Saturday, October 3, 2009

Tedford's Last Stand

I make no secret about the fact that the football team was a major factor in my decision to enroll at Cal; given my love of the sport and the school’s reputation as one of the better football schools on the West Coast, and overlooking dismissals along the lines of “It’s only a game,” it was a logical move. Yet as so often happens, the disconnect between the ideal and reality has proven vast. Despite being denied student section tickets each of my first two years at Berkeley, I’ve attended every football game (except those that conflicted with family or religious commitments), and mustered far more school spirit than would be suggested by my extreme enmity towards Berkeley as a university and a city. Suffice it to say by the inclusion of a football entry in this blog, my efforts have not been rewarded.

Since 2006, I’ve seen meltdowns and collapses by teams good and bad; heard 70,000 screaming people fall silent in an instant; sat through a downpour that left me returning home in clothes that weighed 15 pounds and shivering through a hot shower; and heard no fewer than 15 sorority girls discussing at full volume who they’d had sex with since the semester began. I’ve watched the uninspiring efforts of players less athletic than me, coaching decisions that showed less foresight than Custer’s declaration of victory at Little Bighorn, and execution far more brutal than that of Louis XVI. Yet the last 2 games have been the worst of my tenure here – indeed, of the Tedford Era – and have thrown the team’s inadequacies into the spotlight beyond the point of return. In Cal’s two losses to Oregon and USC, the team was outscored 72-6; they went 108 minutes and 12 seconds between their two made field goals. The coaching, incredibly, managed consistently to overshadow the team’s atrocious play, as evidenced by the almost comical number of times the team resorted to running its offense in the gimmicky “wildcat” formation – which, as former NFL coach Brian Billick was heard to say in an NFL game two weeks ago, “never works.”
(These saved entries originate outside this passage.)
(** A verification token works once, and only the last one works.  A successful
    verification used a token of that user that was neither used nor expired, marks that
    user verified, and leaves the user no good token, so the same token verifies nobody
    again.  A token that replaces the others is afterwards the user's only good one, and is
    issued only when the previous one is older than the cooldown. *)
Lemma verification_tokens w :
  repo_history w →
  (∀ t id w', VerifyEmail t w = (Ok id, w') →
     (∃ v, v ∈ live_tokens id (email_verifications (pg_view w)) ∧ v_token v = t ∧
           db_now (pg_view w) < v_expires v) ∧
     (∃ u, users (pg_view w') !! id = Some u ∧ User.EmailVerified (User.cred_User u) = true) ∧
     live_tokens id (email_verifications (pg_view w')) = [] ∧
     ∀ r w'', VerifyEmail t w' = (r, w'') → ∀ id', r ≠ Ok id') ∧
  (∀ id t e c w', ReplaceVerificationToken id t e c w = (Ok tt, w') →
     live_tokens id (email_verifications (pg_view w')) =
       [mkVerification id t e None (db_now (pg_view w))] ∧
     ∀ v, v ∈ live_tokens id (email_verifications (pg_view w)) →
          v_created v ≤ db_now (pg_view w) - c).
Proof.
  intros Hw%history_inv. split; [|intros; by apply Replace_live]. intros t id w' E.
  apply VerifyEmail_run in E as [(v & Hv & Hus & Hid) E]. pose proof Hus as Hus'.
  apply usable_iff in Hus as (Ht & Hc & Hexp).
  assert (v ∈ live_tokens id (email_verifications (pg_view w))) as Hlv by (by apply list_elem_of_filter).
  split; [eauto|]. rewrite E. simpl. split; [|split].
  - destruct (inv_token_user _ Hw v Hv) as [u Hu]. rewrite Hid in Hu. exists (set_email_verified u).
    by rewrite lookup_alter_eq, Hu.
  - apply filter_none. intros x (y & -> & Hy)%list_elem_of_fmap [Hx1 Hx2].
    destruct (usable t (db_now (pg_view w)) y) eqn:Ey; [done|].
    assert (y ∈ [v]) as ->%list_elem_of_singleton; [|congruence].
    rewrite <-(live_one _ id v Hw Hlv). by apply list_elem_of_filter.
  - intros r w'' E2 id' ->. apply VerifyEmail_run in E2 as [(x & Hx & Hu2 & _) _]. rewrite E in Hx, Hu2.
    simpl in Hx, Hu2. apply usable_iff in Hu2 as (Ht2 & Hc2 & He2).
    apply list_elem_of_fmap in Hx as (y & -> & Hy).
    destruct (usable t (db_now (pg_view w)) y) eqn:Ey; [done|].
    rewrite (proj2 (usable_iff _ _ _)) in Ey; [done|]. by split_and!.
Qed.

(** The retention jobs end and delete exactly what is due.  A purge always returns; when
    it reports no error every login attempt (every tombstone) older than the cutoff is gone,
    all others are still there in order, and the number it reports is the number deleted;
    when a batch failed it reports no more than was deleted and nothing recent is lost. *)
Lemma purge_correct t w :
  (∀ r w', PurgeLoginAttempts (U := U) t w = (r, w') →
     let before := login_attempts (pg_view w) in let after := login_attempts (pg_view w') in
     ∃ n err, r = Ok (n, err) ∧ pg_view w' = set_attempts (λ _, after) (pg_view w) ∧
       filter (λ a, t ≤ a_created a) after = filter (λ a, t ≤ a_created a) before ∧
       0 ≤ n ≤ Z.of_nat (length before - length after) ∧
       (err = None → after = filter (λ a, t ≤ a_created a) before ∧
                     n = Z.of_nat (length before - length after))) ∧
  (∀ r w', PurgeTombstones (U := U) t w = (r, w') →
     let before := deletion_tombstones (pg_view w) in
     let after := deletion_tombstones (pg_view w') in
     ∃ n err, r = Ok (n, err) ∧ pg_view w' = set_tombstones (λ _, after) (pg_view w) ∧
       filter (λ a, t ≤ t_created a) after = filter (λ a, t ≤ t_created a) before ∧
       0 ≤ n ≤ Z.of_nat (length before - length after) ∧
       (err = None → after = filter (λ a, t ≤ t_created a) before ∧
                     n = Z.of_nat (length before - length after))).
Proof.
  assert (∀ {A} (f : A → Z) (l : list A), kept (λ a, f a <? t) l = filter (λ a, t ≤ f a) l) as Hk.
  { intros A f l. apply list_filter_iff. intros x. by rewrite Z.ltb_ge. }
  split; intros r w' E before after; [apply purge_attempts_run in E|apply purge_tombstones_run in E];
    destruct E as (n & err & -> & (l & Hv & Hkept & _ & Hnone) & Hn & Hn'); exists n, err;
    rewrite !Hk in *; unfold before, after in *; rewrite Hv in *; simpl in *; split_and!;
    try done; try lia; intros He; (split; [auto|specialize (Hn' He); lia]).
Qed.
End histories.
Like the school’s problems in other departments (discussed in the backlog of posts here), the football woes would seem to be inescapable. There are two contributing factors. First, the self-perpetuating “black hole of talent” seen in today’s college football means that underperforming schools recruit inferior talent – and are thus, usually, forever robbed of the chance to escape mediocrity. More damningly, though, just as UC administration is unwilling to “trim the fat” in response to the current financial abyss, so too is the management of the football team unwilling to recognize that the coaching of this team does not work. History has already shown that head coach Jeff Tedford did a miraculous job of turning an abysmal program into a distinctly above-average one, but also that his self-destructively conservative play-calling and inability to instill a disciplined, winning attitude in his squads make him unable to transform Cal football into a good program, much less an elite one. Yet he will stay in place as long as the University’s systemic complacency remains intact, as, for the most part, will his squad of assistant coaches and coordinators.

Today’s contest was the Joe Roth Memorial Game – the annual home game against USC or UCLA designated to honor the only man whose jersey has been retired by the University, and whose outstanding career and life were cut short by melanoma at the age of 21. Though the team’s disgraceful performance was more than enough to render this a woefully unbefitting tribute to one of the greatest players in school history, even worse was the fact that the sole reference to the night’s being dedicated to Roth was an advertisement for the sale of a memorial T-shirt during a media timeout. It’s abundantly clear that despite whatever our fish-out-of-water Canadian Chancellor Robert Birgeneau tries to suggest at games, the football team is nothing more than a cashcow for Berkeley, and one which will, on the strength of the unflinching loyalty of fans like me, remain profitable no matter how badly the program is allowed to stagnate. It’s an unpleasant discovery to make and one that provides a dreary outlook for the decade to come: records wavering between 7-5 and 8-4, and boring, inappropriately close victories in the Sun, Emerald, and Vegas Bowls.

I maintain that choosing a football team is a perfectly legitimate reason to select a university for those so inclined, and believe I always will. I’m also certain now that anyone doing so should save themselves the ordeal and forgo becoming a Golden Bear.